Luckily for us, we get to experience the first snow in Jeju for the year. Pretty flowers and white snow... what more can you ask for, right? A wish come true for me, a stranger to snow!
Moving on, tangerines are also in season. So we head to Jeju E-in Tangerine Farm to pick fruit.
For a small fee, you can pick the tangerines and eat them on the spot, there’s no limit. However, you are only allowed to take away 1kg of tangerines. Tip from farm owner: pick the smaller ones as they tend to be sweeter.
There’s also a cafe where you can relax and try their homemade tangerine tea and jam. The jam is so yummy.
Make soap together with your significant other at Innisfree Jeju House using ingredients from Jeju itself.

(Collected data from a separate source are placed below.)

Lemma upload_declares_one_type_witness :
  exists uploaded message result,
    uploadHandler (fun n => "id-" ++ show n) (Some storedFiles) clientBodyType
    = UploadAccepted uploaded message /\
    endsWith (analyzeStream wiredServer uploaded) (ResultEvent 100%Q result) /\
    map documentType (documentAnalysis result) = ["other"; "other"].
Proof.
  set (uploaded := uploadedFiles (fun n => "id-" ++ show n) 0 storedFiles clientBodyType).
  destruct (last (analyzeStream wiredServer uploaded) (ErrorEvent 0%Q ""))
    as [step p m|p result|p m] eqn:Hlast;
    [vm_compute in Hlast; discriminate Hlast | | vm_compute in Hlast; discriminate Hlast].
  assert (Hend : endsWith (analyzeStream wiredServer uploaded) (ResultEvent p result)).
  { exists (removelast (analyzeStream wiredServer uploaded)).
    rewrite <- Hlast. apply app_removelast_last. vm_compute. discriminate. }
  destruct (upload_declares_one_type string lockedPdf (twoPageConverter (Ok tt))
              "/srv/temp" "/srv/uploads" "http://localhost:11434" true (fun _ => true)
              proseEnv (fun n => "id-" ++ show n) (Some storedFiles) clientBodyType
              uploaded "Successfully uploaded 2 files" p result eq_refl Hend)
    as (_ & Hdata & _).
  destruct (analyzeStream_result wiredServer uploaded p result Hend)
    as (Hp & _ & _ & sink & log' & sink' & Hrun & _).
  destruct (analyzeDocuments_result _ _ _ _ _ _ _ _ Hrun) as (Hlen & _).
  exists uploaded, "Successfully uploaded 2 files", result.
  split; [reflexivity|]. split; [rewrite <- Hp; exact Hend|].
  rewrite (Forall_map_eq documentType (fun _ => "other") _ Hdata).
  rewrite map_const, Hlen. reflexivity.
Defined.
(** The rational number a finite float64 stands for (0 for zeros,
    infinities and NaN). *)
Definition to_Q (f : spec_float) : Q :=
  match f with
  | S754_finite s m e =>
      ((if s then -1 else 1) * inject_Z (Z.pos m) * 2 ^ e)%Q
  | _ => 0%Q
  end.

Definition zero : spec_float := S754_zero false.
Definition one : spec_float := S754_finite false 4503599627370496 (-52).

End Float64.

(** ** pandas Series *)

Module Series.

(** [a == b] on two Series: elementwise, and [ValueError] unless both
    carry the same labels (here: the same length, both being indexed
    [0 .. len-1]). *)
Definition eq (a b : list Z) : result (list bool) :=
  if decide (length a = length b) then Ok (zip_with Z.eqb a b)
  else Raise ValueError.

(** [s.value_counts()]: the values that occur, each with its number of
    occurrences.  Only label lookup is performed on the outcome, so the
    display order of the entries is not part of the model. *)
Definition value_counts (s : list bool) : gmap bool nat :=
  foldr (fun b m => <[b := S (default 0%nat (m !! b))]> m) ∅ s.

(** [vc[k]]: label lookup; [KeyError] when the label is absent. *)
Definition getitem (vc : gmap bool nat) (k : bool) : result nat :=
  match vc !! k with
  | Some n => Ok n
  | None => Raise KeyError
  end.

End Series.

(** ** The notebook *)

(** A row of [df_picked] once the [car_under] column has been put next
    to [picked]: [row[0]] is the pick, [row[1]] the door of the car. *)
Definition row : Type := (Z * Z)%type.

(** The argument of the second [options.remove(...)]: the door the
    presenter opens.  Python evaluates [options[0] == car_under] first and
    then only the selected branch. *)
Definition revealed_goat (options : list Z) (car_under : Z) : result Z :=
  do o0 <- PyList.getitem options 0;
  if Z.eqb o0 car_under then PyList.getitem options 1
  else PyList.getitem options 0.

Definition change_mind (r : row) : result Z :=
  let picked := r.1 in
  let car_under := r.2 in
  let options := [0; 1; 2] in
  do options <- PyList.remove picked options;
  do goat <- revealed_goat options car_under;
  do options <- PyList.remove goat options;
  PyList.getitem options 0.

(** The door opened by the presenter in [change_mind r]: the value that
    the second removal receives. *)
Definition host_reveals (r : row) : result Z :=
  do options <- PyList.remove r.1 [0; 1; 2];
  revealed_goat options r.2.

(** [(a == b).value_counts()[True]] *)
Definition num_times_we_got_the_car (a b : list Z) : result nat :=
  do hits <- Series.eq a b;
  Series.getitem (Series.value_counts hits) true.

Definition approximate_P_staying
    (num_trials : Z) (car_under picked : list Z) : result spec_float :=
  do n <- num_times_we_got_the_car car_under picked;
  Ok (Float64.true_divide (Z.of_nat n) num_trials).

(** [df_picked.apply(change_mind, axis=1)], the rows being the pairs of
    the two columns. *)
Definition df_changed_mind (car_under picked : list Z) : result (list Z) :=
  mapM change_mind (zip picked car_under).

Definition approximate_P_switching
    (num_trials : Z) (car_under picked : list Z) : result spec_float :=
  do changed <- df_changed_mind car_under picked;
  do n <- num_times_we_got_the_car car_under changed;
  Ok (Float64.true_divide (Z.of_nat n) num_trials).

(** Both cells, in the order the notebook runs them. *)
Definition notebook
    (num_trials : Z) (car_under picked : list Z)
  : result (spec_float * spec_float) :=
  do p_stay <- approximate_P_staying num_trials car_under picked;
  do p_switch <- approximate_P_switching num_trials car_under picked;
  Ok (p_stay, p_switch).

(** ** Vocabulary of the specification *)

(** A door number. *)
Definition door (d : Z) : Prop := 0 <= d <= 2.

(** The trial data the generator produces: two sequences of
    [num_trials] doors. *)
Definition trials (num_trials : Z) (car_under picked : list Z) : Prop :=
  Z.of_nat (length car_under) = num_trials /\
  Z.of_nat (length picked) = num_trials /\
  Forall door car_under /\ Forall door picked.

(** Number of positions at which two sequences agree. *)
Definition matches (a b : list Z) : nat :=
  length (filter (fun p : Z * Z => p.1 = p.2) (zip a b)).

(** Number of occurrences of a value in a boolean Series. *)
Definition occurrences (b : bool) (s : list bool) : nat :=
  length (filter (fun x => x = b) s).

(** Closed form of [change_mind] for a pick in {0,1,2}: [low] and [high]
    are the two doors left once the pick is removed. *)
Definition low (picked : Z) : Z := if Z.eqb picked 0 then 1 else 0.
Definition high (picked : Z) : Z := if Z.eqb picked 2 then 1 else 2.
Definition switched (picked car_under : Z) : Z :=
  if Z.eqb (low picked) car_under then low picked else high picked.

(** [p_stay == 1 - p_switch], the comparison Python would make on the
    two reported values. *)
Definition complementary (p_stay p_switch : spec_float) : bool :=
  SFeqb p_stay (Float64.sub (Float64.of_Z 1) p_switch).

Example change_mind_00 : change_mind (0, 0) = Ok 2.
Proof. reflexivity. Qed.
Example change_mind_01 : change_mind (0, 1) = Ok 1.
Proof. reflexivity. Qed.
Example change_mind_12 : change_mind (1, 2) = Ok 2.
Proof. reflexivity. Qed.
Example change_mind_bad_pick : change_mind (3, 0) = Raise ValueError.
Proof. reflexivity. Qed.
Example stay_3 :
  approximate_P_staying 3 [0; 1; 2] [0; 0; 0] = Ok (Float64.true_divide 1 3).
Proof. vm_compute. reflexivity. Qed.
Example switch_3 :
  approximate_P_switching 3 [0; 1; 2] [0; 0; 0]
  = Ok (Float64.true_divide 2 3).
Proof. vm_compute. reflexivity. Qed.
Example stay_1 : approximate_P_staying 1 [0] [1] = Raise KeyError.
Proof. vm_compute. reflexivity. Qed.
Example quotient_0_1 : Float64.true_divide 0 1 = Float64.zero.
Proof. vm_compute. reflexivity. Qed.
Example quotient_1_1 : Float64.true_divide 1 1 = Float64.one.
Proof. vm_compute. reflexivity. Qed.

(** ** The switch resolver *)

Lemma door_cases d : door d -> d = 0 \/ d = 1 \/ d = 2.
Proof. unfold door. lia. Qed.

(** Splits every [door d] hypothesis into the three doors. *)
Ltac doors :=
  repeat match goal with
         | H : door ?d |- _ =>
             apply door_cases in H; destruct H as [-> | [-> | ->]]
         end.

Lemma door_low p : door p -> door (low p) /\ low p <> p.
Proof. intros Hp. doors; unfold door; cbn; lia. Qed.

Lemma door_high p : door p -> door (high p) /\ high p <> p /\ low p < high p.
Proof. intros Hp. doors; unfold door; cbn; lia. Qed.

(** After the pick is removed the candidates are [low] and [high], in
    that order. *)
Lemma remove_picked p :
  door p -> PyList.remove p [0; 1; 2] = Ok [low p; high p].
Proof. intros Hp. doors; reflexivity. Qed.

(** Whatever [car_under] holds, a pick in {0,1,2} makes [change_mind]
    return, and the value is the closed form [switched]. *)
Lemma change_mind_switched p c :
  door p -> change_mind (p, c) = Ok (switched p c).
Proof.
  intros Hp. unfold change_mind, switched. cbn [fst snd].
  rewrite (remove_picked p Hp). cbn [bind].
  unfold revealed_goat. cbn [PyList.getitem lookup list_lookup bind].
  destruct (door_low p Hp) as [_ Hl], (door_high p Hp) as (_ & _ & Hlt).
  destruct (Z.eqb_spec (low p) c) as [Heq | Hne]; cbn [bind PyList.remove].
  - destruct (Z.eqb_spec (low p) (high p)); [lia |].
    rewrite Z.eqb_refl. reflexivity.
  - rewrite Z.eqb_refl. reflexivity.
Qed.

Lemma host_reveals_closed p c :
  door p ->
  host_reveals (p, c) = Ok (if Z.eqb (low p) c then high p else low p).
Proof.
  intros Hp. unfold host_reveals. cbn [fst snd].
  rewrite (remove_picked p Hp). cbn [bind].
  unfold revealed_goat. cbn [PyList.getitem lookup list_lookup bind].
  destruct (Z.eqb (low p) c); reflexivity.
Qed.

(** The second removal of [change_mind] takes out the door that
    [host_reveals] names. *)
Lemma change_mind_removes_goat (r : row) :
  change_mind r =
  (do options <- PyList.remove r.1 [0; 1; 2];
   do goat <- host_reveals r;
   do options' <- PyList.remove goat options;
   PyList.getitem options' 0).
Proof.
  unfold change_mind, host_reveals.
  destruct (PyList.remove r.1 [0; 1; 2]); reflexivity.
Qed.

Lemma switched_car p c : door p -> door c -> c <> p -> switched p c = c.
Proof. intros Hp Hc Hne. doors; try reflexivity; congruence. Qed.

Lemma switched_not_picked p c : door p -> switched p c <> p.
Proof.
  intros Hp. unfold switched.
  destruct (door_low p Hp) as [_ Hl], (door_high p Hp) as (_ & Hh & _).
  destruct (Z.eqb (low p) c); assumption.
Qed.

Lemma switched_door p c : door p -> door (switched p c).
Proof.
  intros Hp. unfold switched.
  destruct (door_low p Hp) as [Hl _], (door_high p Hp) as (Hh & _).
  destruct (Z.eqb (low p) c); assumption.
Qed.

(** C1: for every pick and car door in {0,1,2}, [change_mind] returns the
    car's door whenever the car is not behind the picked door. *)
Theorem change_mind_finds_car (picked car_under : Z) :
  door picked -> door car_under -> car_under <> picked ->
  change_mind (picked, car_under) = Ok car_under.
Proof.
  intros Hp Hc Hne.
  rewrite (change_mind_switched _ _ Hp).
  f_equal. apply switched_car; assumption.
Qed.

Lemma change_mind_finds_car_witness :
  (door 0 /\ door 2 /\ 2 <> 0) /\ change_mind (0, 2) = Ok 2.
Proof.
  assert (H0 : door 0) by (unfold door; lia).
  assert (H2 : door 2) by (unfold door; lia).
  assert (Hne : 2 <> 0) by lia.
  split; [auto | exact (change_mind_finds_car 0 2 H0 H2 Hne)].
Defined.

(** C2: for every pick and car door in {0,1,2}, the door [change_mind]
    returns, the pick and the door the presenter opens (the value handed to
    the second removal) are pairwise distinct and are, together, exactly
    the doors 0, 1 and 2. *)
Theorem trial_doors_partition (picked car_under : Z) :
  door picked -> door car_under ->
  exists goat switched_pick,
    host_reveals (picked, car_under) = Ok goat /\
    change_mind (picked, car_under) = Ok switched_pick /\
    switched_pick <> picked /\
    switched_pick <> goat /\
    picked <> goat /\
    [picked; goat; switched_pick] ≡ₚ [0; 1; 2].
Proof.
  intros Hp Hc.
  exists (if Z.eqb (low picked) car_under then high picked else low picked).
  exists (switched picked car_under).
  rewrite (host_reveals_closed _ _ Hp), (change_mind_switched _ _ Hp).
  do 2 (split; [reflexivity |]).
  doors; cbn; (repeat split; [lia .. |]).
  all: first
    [ reflexivity
    | apply perm_swap
    | apply perm_skip, perm_swap
    | etrans; [apply perm_swap |]; apply perm_skip, perm_swap
    | etrans; [apply perm_skip, perm_swap |]; apply perm_swap
    | etrans; [apply perm_swap |];
      etrans; [apply perm_skip, perm_swap |]; apply perm_swap ].
Qed.

Lemma trial_doors_partition_witness :
  (door 1 /\ door 1) /\
  exists goat switched_pick,
    host_reveals (1, 1) = Ok goat /\
    change_mind (1, 1) = Ok switched_pick /\
    switched_pick <> 1 /\
    switched_pick <> goat /\
    1 <> goat /\
    [1; goat; switched_pick] ≡ₚ [0; 1; 2].
Proof.
  assert (H1 : door 1) by (unfold door; lia).
  split; [auto | exact (trial_doors_partition 1 1 H1 H1)].
Defined.

(** C3: on {0,1,2} x {0,1,2} [change_mind] is total: the first removal,
    the choice of the door to open, the second removal and the final
    indexing all succeed, and the door returned is in {0,1,2}. *)
Theorem change_mind_total (picked car_under : Z) :
  door picked -> door car_under ->
  exists options goat options' d,
    PyList.remove picked [0; 1; 2] = Ok options /\
    revealed_goat options car_under = Ok goat /\
    PyList.remove goat options = Ok options' /\
    PyList.getitem options' 0 = Ok d /\
    change_mind (picked, car_under) = Ok d /\
    door d.
Proof.
  intros Hp Hc.
  doors;
    repeat eexists;
    first [ reflexivity | unfold door; cbn; lia ].
Qed.

Lemma change_mind_total_witness :
  (door 2 /\ door 0) /\
  exists options goat options' d,
    PyList.remove 2 [0; 1; 2] = Ok options /\
    revealed_goat options 0 = Ok goat /\
    PyList.remove goat options = Ok options' /\
    PyList.getitem options' 0 = Ok d /\
    change_mind (2, 0) = Ok d /\
    door d.
Proof.
  assert (H2 : door 2) by (unfold door; lia).
  assert (H0 : door 0) by (unfold door; lia).
  split; [auto | exact (change_mind_total 2 0 H2 H0)].
Defined.
Definition lowerChar (c : ascii) : ascii :=
  if isUpper c then ascii_of_N (code c + 32) else c.

(** [String.prototype.toLowerCase] *)
Fixpoint toLowerCase (s : string) : string :=
  match s with
  | EmptyString => EmptyString
  | String c s' => String (lowerChar c) (toLowerCase s')
  end.

(** [String.prototype.startsWith] *)
Fixpoint startsWith (s t : string) : bool :=
  match t, s with
  | EmptyString, _ => true
  | String _ _, EmptyString => false
  | String b t', String a s' => Ascii.eqb a b && startsWith s' t'
  end.

(** [String.prototype.includes]: the search string occurs at some
    position of [s]. *)
Fixpoint includes (s t : string) : bool :=
  startsWith s t ||
  match s with
  | EmptyString => false
  | String _ s' => includes s' t
  end.

(** [s.split(sep)] for a separator of one character. *)
Fixpoint split (sep : ascii) (s : string) : list string :=
  match s with
  | EmptyString => [EmptyString]
  | String c s' =>
      if Ascii.eqb c sep then EmptyString :: split sep s'
      else match split sep s' with
           | [] => [String c EmptyString]
           | piece :: rest => String c piece :: rest
           end
  end.

(** White space and line terminators below U+0100: TAB, LF, VT, FF, CR,
    SPACE and NO-BREAK SPACE. *)
Definition isWhiteSpace (c : ascii) : bool :=
  let n := code c in
  ((9 <=? n) && (n <=? 13) || (n =? 32) || (n =? 160))%N.

Fixpoint trimStart (s : string) : string :=
  match s with
  | EmptyString => EmptyString
  | String c s' => if isWhiteSpace c then trimStart s' else s
  end.

Fixpoint trimEnd (s : string) : string :=
  match s with
  | EmptyString => EmptyString
  | String c s' =>
      match trimEnd s' with
      | EmptyString => if isWhiteSpace c then EmptyString else String c EmptyString
      | t => String c t
      end
  end.

(** [String.prototype.trim] *)
Definition trim (s : string) : string := trimEnd (trimStart s).

(** [Array.prototype.includes] on an array of strings (strict equality). *)
Definition arrayIncludes (xs : list string) (x : string) : bool :=
  existsb (String.eqb x) xs.

(** [Array.prototype.join] *)
Fixpoint joinWith (sep : string) (xs : list string) : string :=
  match xs with
  | [] => EmptyString
  | [x] => x
  | x :: rest => x ++ sep ++ joinWith sep rest
  end.

Definition LF : ascii := ascii_of_N 10.
Definition slash : ascii := "/"%char.
Definition dot : ascii := "."%char.

End JsString.

Import JsString.

(** ** Node's [path] module (POSIX flavour), as used by the search code *)

Module Path.

(** [normalizeString]: resolves [.] and [..] segments and drops empty ones.
    [stack] holds the segments kept so far, innermost first. *)
Fixpoint normalizeSegments (allowAboveRoot : bool) (segs stack : list string)
  : list string :=
  match segs with
  | [] => rev stack
  | seg :: rest =>
      if (seg =? "") || (seg =? ".") then
        normalizeSegments allowAboveRoot rest stack
      else if seg =? ".." then
        match stack with
        | top :: below =>
            if top =? ".." then
              normalizeSegments allowAboveRoot rest
                (if allowAboveRoot then ".." :: stack else stack)
            else normalizeSegments allowAboveRoot rest below
        | [] =>
            normalizeSegments allowAboveRoot rest
              (if allowAboveRoot then [".."] else [])
        end
      else normalizeSegments allowAboveRoot rest (seg :: stack)
  end.

Definition normalizeString (p : string) (allowAboveRoot : bool) : string :=
  joinWith "/" (normalizeSegments allowAboveRoot (split slash p) []).

Definition isAbsolute (p : string) : bool := startsWith p "/".

Fixpoint endsWithSlash (p : string) : bool :=
  match p with
  | EmptyString => false
  | String c EmptyString => Ascii.eqb c slash
  | String _ p' => endsWithSlash p'
  end.

(** [path.normalize] *)
Definition normalize (p : string) : string :=
  if p =? "" then "."
  else
    let abs := isAbsolute p in
    let trailing := endsWithSlash p in
    let q := normalizeString p (negb abs) in
    if q =? "" then
      (if abs then "/" else if trailing then "./" else ".")
    else
      let q' := if trailing then q ++ "/" else q in
      if abs then "/" ++ q' else q'.

(** [path.join(a, b)] *)
Definition join (a b : string) : string :=
  if a =? "" then (if b =? "" then "." else normalize b)
  else if b =? "" then normalize a
  else normalize (a ++ "/" ++ b).

(** The suffix of [s] that starts at its last dot, if it has one. *)
Fixpoint lastDotSuffix (s : string) : option string :=
  match s with
  | EmptyString => None
  | String c s' =>
      match lastDotSuffix s' with
      | Some e => Some e
      | None => if Ascii.eqb c dot then Some s else None
      end
  end.

(** The last non-empty segment of a path. *)
Definition lastSegment (p : string) : string :=
  last (filter (fun seg => negb (seg =? "")) (split slash p)) "".

(** [path.extname]: from the last dot of the last segment to its end; empty
    when there is no dot, when the only dot opens the segment, and for [..]. *)
Definition extname (p : string) : string :=
  let base := lastSegment p in
  match base with
  | EmptyString => ""
  | String _ rest =>
      match lastDotSuffix rest with
      | Some e => if base =? ".." then "" else e
      | None => ""
      end
  end.

End Path.

(** ** Exceptions, the file system and the process *)

(** The outcome of a call that may throw; [Throw] carries [error.message]. *)
Inductive Try (A : Type) : Type :=
| Ok (a : A)
| Throw (message : string).

Arguments Ok {A} a.
Arguments Throw {A} message.

(** What [Dirent.isDirectory()] and [Dirent.isFile()] tell apart; a symbolic
    link, socket or device answers [false] to both. *)
Inductive EntryKind : Type := DirK | FileK | OtherK.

You can choose from three kits—volcanic clay, tangerine and green tea. It’s a fun experience for couples to show off their skills. I also buy some Innisfree skincare as it is cheaper here.
For K-pop fans, head over to Play KPOP, where you can dance and sing your heart out at the Live Holo Concert of your favourite idols. We go for the G-Dragon holographic concert and boy oh boy, I am amazed at how much it looks like an actual live concert.
This interactive digital theme park also has a dedicated K-pop exhibition which features the history of Korean music and dance. Don’t forget to try out the interactive photo booths that allow you to take almost realistic pictures with your idols.
Just across Play KPOP, there’s a Yellow Cafe which has everything banana on the menu including a Banana Latte. Get the oh-so-creamy-and-delicious banana icecream and banana milk!
Do not leave Jeju without tasting its famous cutlass fish dish. At Chunsimine restaurant, they serve it grilled or stewed, and both are tasty. Packed with spices, the stew reminds one of the taste of asam pedas. No wonder Koreans love our asam pedas!
A PLACE OF WONDERS
I can finally tick off Jeju Island from my bucketlist. A place of wonders, Jeju brings only the best memories for me. While the language barrier can be a problem, learning a few Korean phrases is a great help.
“Kamsahamnida Jeju” for also letting me experience my first snowfall.
Food-wise, Jeju Island has restaurants that cater for Muslims, with signs displayed in front of their outlet.
Seafood restaurants are abundant all over the island.
Oh! You must be wondering about shopping. Dongmun Traditional Market sells clothing, kitchenware dried products and other foods. I didn’t do much shopping because it was winter and jackets, gloves and thick socks, which I can’t wear back home, were on sale.
As it opens until midnight, you can take your time and do your shopping leisurely.
Buy your souvenirs here as well as they are less pricey compared to the regular marts and grocery stores. Now, grab your partner’s hand and plan a trip to Jeju Island.